Pertemuan Perdana Mata Pelajaran Informatika di PKBM DAI School
Alhamdulillah, kegiatan belajar mengajar mata pelajaran Informatika di PKBM DAI School telah dimulai. Pada pertemuan perdana ini, para siswa diajak mengenal dunia informatika dari dasar sebagai bekal untuk mengikuti pembelajaran di era digital.
Materi pertama yang dipelajari adalah konsep sederhana tentang cara kerja komputer, yaitu Input → Proses → Output (IPO). Konsep ini menjadi fondasi penting sebelum siswa mempelajari penggunaan perangkat komputer, pengolahan dokumen, internet, maupun berbagai aplikasi lainnya.

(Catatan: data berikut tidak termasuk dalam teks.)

(** C6: when the content field is the base64 text of a byte sequence that is
    valid UTF-8 (with line boundaries anywhere in it, as the API wraps it) and
    the encoding field is "base64", [read_file] in structured mode returns
    exactly the text of those bytes. The scenario of the specification, the
    content "aGVsbG8=" followed by a newline giving "hello", is the instance
    proved right after it. *)
Theorem base64_round_trip (w : World) (owner repo path : str) (ref : option str)
    (t : list call) (out : bytes) (kv : list (str * json)) (content : str)
    (bs : bytes) (text : str) :
  gh_auth_status w = true ->
  gh_api w [api_path owner repo (normalized_path path) ref] = Completed out ->
  json_loads w out = Ret (JObject kv) ->
  dict_get (lit "content") kv = Some (JStr content) ->
  dict_get (lit "encoding") kv = Some (JStr (lit "base64")) ->
  is_bytes bs ->
  filter not_linebreak content = b64encode bs ->
  decode_utf8_strict bs = Some text ->
  read_file w owner repo path ref false t
  = (Ret text,
     t ++ [AuthStatus; GhApi [api_path owner repo (normalized_path path) ref]]).
Proof.
  intros Ha Hg Hj Hc He Hbs Hb64 Htext.
  rewrite (read_file_structured w owner repo path ref t out (JObject kv) Ha Hg Hj).
  unfold decode_content, bind, lift. cbn [py_get]. rewrite Hc, He.
  cbn [py_eq_str]. rewrite str_eqb_refl. cbn [negb].
  rewrite (decode_b64_content_encoded content bs Hbs Hb64).
  now rewrite (decode_utf8_replace_valid bs text Htext).
Qed.

Lemma base64_round_trip_witness :
  read_file acme (lit "acme") (lit "widgets") (lit "/README.md") None false []
  = (Ret (lit "hello"),
     [] ++ [AuthStatus; GhApi [lit "repos/acme/widgets/contents//README.md"]]).
Proof.
  apply (base64_round_trip acme (lit "acme") (lit "widgets") (lit "/README.md") None []
           (json_dumps acme_readme)
           [(lit "content", JStr (lit "aGVsbG8=" ++ [10]));
            (lit "encoding", JStr (lit "base64"))]
           (lit "aGVsbG8=" ++ [10]) (lit "hello") (lit "hello"));
    try reflexivity.
  unfold is_bytes. repeat constructor.
Defined.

Mengenal Konsep Input, Proses, dan Output
Dalam pembelajaran kali ini, siswa belajar bahwa komputer bekerja melalui tiga tahapan utama, yaitu:
Input (Masukan)
Input merupakan data atau perintah yang dimasukkan ke dalam komputer menggunakan perangkat seperti keyboard, mouse, atau mikrofon.
Proses (Pengolahan)
Data yang diterima kemudian diolah oleh CPU (Central Processing Unit) atau prosesor, yang sering disebut sebagai “otak komputer”.
Output (Keluaran)
Hasil pengolahan akan ditampilkan melalui perangkat output, seperti monitor, printer, atau speaker.
Melalui materi ini, siswa mulai memahami bahwa setiap aktivitas yang dilakukan pada komputer selalu melewati ketiga proses tersebut.
Membangun Fondasi Literasi Digital Sejak Dini
Pembelajaran Informatika tidak hanya bertujuan mengajarkan cara menggunakan komputer, tetapi juga membangun kemampuan berpikir logis, sistematis, dan terstruktur.
Dengan memahami konsep dasar informatika, siswa diharapkan mampu:
- mengenal cara kerja komputer secara sederhana;
- menggunakan teknologi sebagai sarana belajar;
- berpikir runtut dalam memecahkan masalah; serta
- memanfaatkan teknologi secara bijak dan bertanggung jawab.
Kemampuan tersebut akan menjadi bekal penting bagi peserta didik dalam menghadapi perkembangan teknologi yang terus berkembang.
Komitmen PKBM DAI School dalam Pembelajaran Informatika
PKBM DAI School berkomitmen menghadirkan pembelajaran yang tidak hanya berorientasi pada penguasaan teknologi, tetapi juga membentuk karakter peserta didik agar mampu menggunakan teknologi sesuai dengan nilai-nilai Islam dan adab yang baik.
InsyaAllah, melalui pembelajaran yang bertahap dan menyenangkan, siswa akan semakin siap menghadapi tantangan di era digital tanpa meninggalkan akhlak dan nilai-nilai keislaman.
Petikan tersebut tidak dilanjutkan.